The New South Wales state government announced that the lockdown of the city of 5 million would last at least until Aug. 28, after reporting on Wednesday 177 new infections in the latest 24-hour period. It was the largest daily tally since the cluster was discovered in mid-June.

“I am as upset and frustrated as all of you that we were not able to get the case numbers we would have liked at this point in time but that is the reality,” New South Wales Premier Gladys Berejiklian told reporters.

More than 2,500 people have been infected in a cluster that began when a limousine driver tested positive on June 16 to the contagious delta variant. The driver had been infected by a U.S. aircrew he transported from Sydney airport.

The death toll from the cluster reached 11 on Wednesday with a woman in her 90s dying in a Sydney hospital.

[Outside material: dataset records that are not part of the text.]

(** * Spreadsheet-backed authentication backend (gas-backend/Code.gs)

    A shallow embedding of the login / logout / validateSession handlers and
    of the session store they share, followed by the properties of the
    session lifecycle.

    Modelling conventions.
    - A sheet is the list of its rows, row 1 of the sheet at list index 0.
      [getValues] is [getDataRange().getValues()]: the same list, except that
      an empty sheet yields one blank row.
    - Cells and JSON fields are JavaScript values ([value]); [===] is
      [strict_eq] and [a || b] is [js_or].
    - The "User Data" cell holds JSON text; the embedding keeps the value
      [JSON.parse] returns for it ([CellJson]), or [CellNotJson] when
      [JSON.parse] throws on its text. [JSON.stringify(user)] followed by
      [JSON.parse] gives the user back.
    - Date cells hold an ISO string; the embedding keeps the time value in
      milliseconds, [None] standing for text that parses to an invalid date.
    - [Utilities.getUuid()] and [new Date()] are answered by an [oracle]
      record, one field per call site reached by a request; the record
      also carries the text of the exception [JSON.parse] raises. *)

From Stdlib Require Import ZArith String List Bool Lia.
From stdpp Require Import base list pretty.
Import ListNotations.
Open Scope string_scope.
(** Past an answer without a frame, one drain less is needed. *)
Lemma drains_needed_after r rs :
  is_frame r = false ->
  (drains_needed rs <= pred (drains_needed (r :: rs)))%nat.
Proof.
  intros Hr. cbn. rewrite Hr.
  destruct (existsb is_frame rs) eqn:H; cbn; [lia|].
  rewrite (no_frames_no_drains rs H). lia.
Qed.

(** When no drain is needed any more, the frames up to the first answer
    without a frame are all the frames there are. *)
Lemma leading_frames_all rs :
  drains_needed rs = 0%nat -> frames (leading_frames rs) = frames rs.
Proof.
  induction rs as [|r rs IH]; [reflexivity|].
  cbn [leading_frames drains_needed]. rewrite is_frame_geb.
  destruct (is_frame r) eqn:Hr.
  - intros H. rewrite !frames_cons, Hr, IH; auto.
  - destruct (existsb is_frame rs) eqn:H; [discriminate|]. intros _.
    rewrite frames_cons, Hr, (no_frames rs H). reflexivity.
Qed.

Lemma leading_frames_prefix rs :
  exists rest, frames rs = frames (leading_frames rs) ++ rest.
Proof.
  induction rs as [|r rs (rest & IH)]; [exists []; reflexivity|].
  cbn [leading_frames]. rewrite is_frame_geb, frames_cons.
  destruct (is_frame r) eqn:Hr.
  - exists rest. rewrite frames_cons, Hr, IH. reflexivity.
  - exists (frames rs). reflexivity.
Qed.

End FrameLists.

Section Cursor.

Import Decode.

Lemma static_cast_int_small n :
  0 <= n <= INT_MAX -> static_cast_int n = n.
Proof.
  unfold INT_MAX, static_cast_int. intros H.
  rewrite Z.mod_small by lia.
  destruct (n <? 2 ^ 31) eqn:E; [reflexivity|].
  apply Z.ltb_ge in E. lia.
Qed.

(** With a label count that fits an int, the test of the cursor against
    the cast count is the test against the count. *)
Lemma has_label_lt j l n :
  Z.of_nat (length (frame_indices j)) <= INT_MAX ->
  frame_count l = Z.of_nat n ->
  has_label j l = bool_decide (n < length (frame_indices j))%nat.
Proof.
  intros Hfit Hn. unfold has_label.
  rewrite static_cast_int_small, Hn by lia.
  case_bool_decide; [apply Z.ltb_lt | apply Z.ltb_ge]; lia.
Qed.

Lemma has_label_cursor j l1 l2 :
  frame_count l1 = frame_count l2 -> has_label j l1 = has_label j l2.
Proof. intros H. unfold has_label. now rewrite H. Qed.

Lemma output_path_cursor j l1 l2 :
  frame_count l1 = frame_count l2 -> output_path j l1 = output_path j l2.
Proof. intros H. unfold output_path. now rewrite H. Qed.

(** The path of the current label. *)
Lemma output_path_label j l k label :
  frame_count l = Z.of_nat k -> frame_indices j !! k = Some label ->
  output_path j l = jpg_path (output_dir j) label.
Proof.
  intros Hk Hlab. unfold output_path.
  rewrite Hk, Nat2Z.id, nth_lookup, Hlab. reflexivity.
Qed.

End Cursor.

Section Reception.

Import Jpeg Decode Trace Reading.

Lemma silent_received B :
  forallb (fun e => quiet e || is_conversion e) B = true -> received B = [].
Proof.
  induction B as [|e B IH]; [reflexivity|]; simpl; intros H.
  apply andb_true_iff in H as [He HB].
  destruct e; try discriminate; simpl; now apply IH.
Qed.

Lemma after_conversion_out j f st :
  out (after_conversion j f st)
  = out st ++ (if sws_ctx j then [ConvertedFrameAlloc; SwsScale f] else []).
Proof.
  unfold after_conversion. destruct (sws_ctx j); cbn [emit out].
  - now rewrite <- app_assoc.
  - now rewrite app_nil_r.
Qed.

Variable w : World.
Variable j : Job.

(** What the body of the inner loop adds to the trace of a frame just
    received, and how it leaves the cursor. *)
Lemma frame_body_chunk f l st c l' st' :
  frame_body w j f l (emit (Received f) st) = (c, l', st') ->
  exists C, out st' = out st ++ Received f :: C /\ received C = []
    /\ ((c = Break /\ has_label j l = false /\ l' = l)
        \/ (c = Break /\ has_label j l = true
            /\ conversion_ok (sws_of w f) = false /\ l' = fail l)
        \/ (c = Continue /\ has_label j l = true
            /\ frame_count l' = frame_count l + 1)).
Proof.
  intros Hb.
  destruct (frame_body_cases w j f l (emit (Received f) st))
    as [(Hl & Hc) | [(Hl & _ & Hk & B & HB & Hc) | (Hl & _ & Hc)]];
    rewrite Hc in Hb; injection Hb as <- <- <-.
  - exists [Unref f]. cbn [emit out]. rewrite <- app_assoc.
    split; [reflexivity|]. split; [reflexivity|]. left. auto.
  - exists B. cbn [emit out]. rewrite <- app_assoc.
    split; [reflexivity|]. split; [now apply silent_received|].
    right; left. auto.
  - destruct (save_spec w j (output_frame w j f) l
                (after_conversion j f (emit (Received f) st)))
      as (B & HB & Hout & Hfc).
    rewrite Hout, after_conversion_out. cbn [emit out].
    rewrite <- !app_assoc. eexists. split; [reflexivity|].
    split; [|right; right; auto].
    rewrite received_app. cbn. rewrite (quiet_received B HB).
    now destruct (sws_ctx j).
Qed.

Hypothesis conversions_work : forall f, conversion_ok (sws_of w f) = true.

In other news in the Asia-Pacific region:

South Korea on Wednesday reported a new record 1,896 COVID-19 cases, a day after authorities started enforcing stringent restrictions in areas outside the capital region. Health officials say many cases in the Seoul area have been traced to restaurants, schools, public bathhouses, churches and offices. Outside the capital, clusters have been tied to pubs, karaoke rooms, gyms and offices. South Korea has seen a sudden spike in new infections in the past several weeks amid a slow vaccination rollout, lax public vigilance and the fast spreading delta variant. Health official Sohn Youngrae told a briefing Wednesday the most important objective at this point is lowering the trajectory in the Seoul area by the end of next week in a bid to slow the spread outside the capital region.

— Drivers seeking to leave eastern China’s Jiangsu province will have to show a negative COVID-19 test taken in the last 48 hours or be forced to turn around, as cases in the province continue to rise. The provincial transport department said 93 checkpoints have been set up along highways in the province, whose capital Nanjing is the epicenter of China’s latest outbreak. Drivers must remain in their vehicles and wear masks while health workers carry out the checks, the notice said. China has frequently used similar containment measures to stop the spread of the virus and has largely eliminated local transmission. The National Health Commission on Wednesday reported another 48 cases in Jiangsu over the past 24 hours, bringing its total to 154 over recent days. Authorities say the virus being transmitted is the highly contagious delta variant. Another seven cases of local transmission were recorded in Sichuan, Liaoning and Yunnan provinces. The virus continues to spread despite China having administered more than 1.5 billion doses of vaccine — exceeding the size of the entire population of 1.4 billion. Questions have already been raised about the efficacy of Chinese vaccines, particularly among the elderly.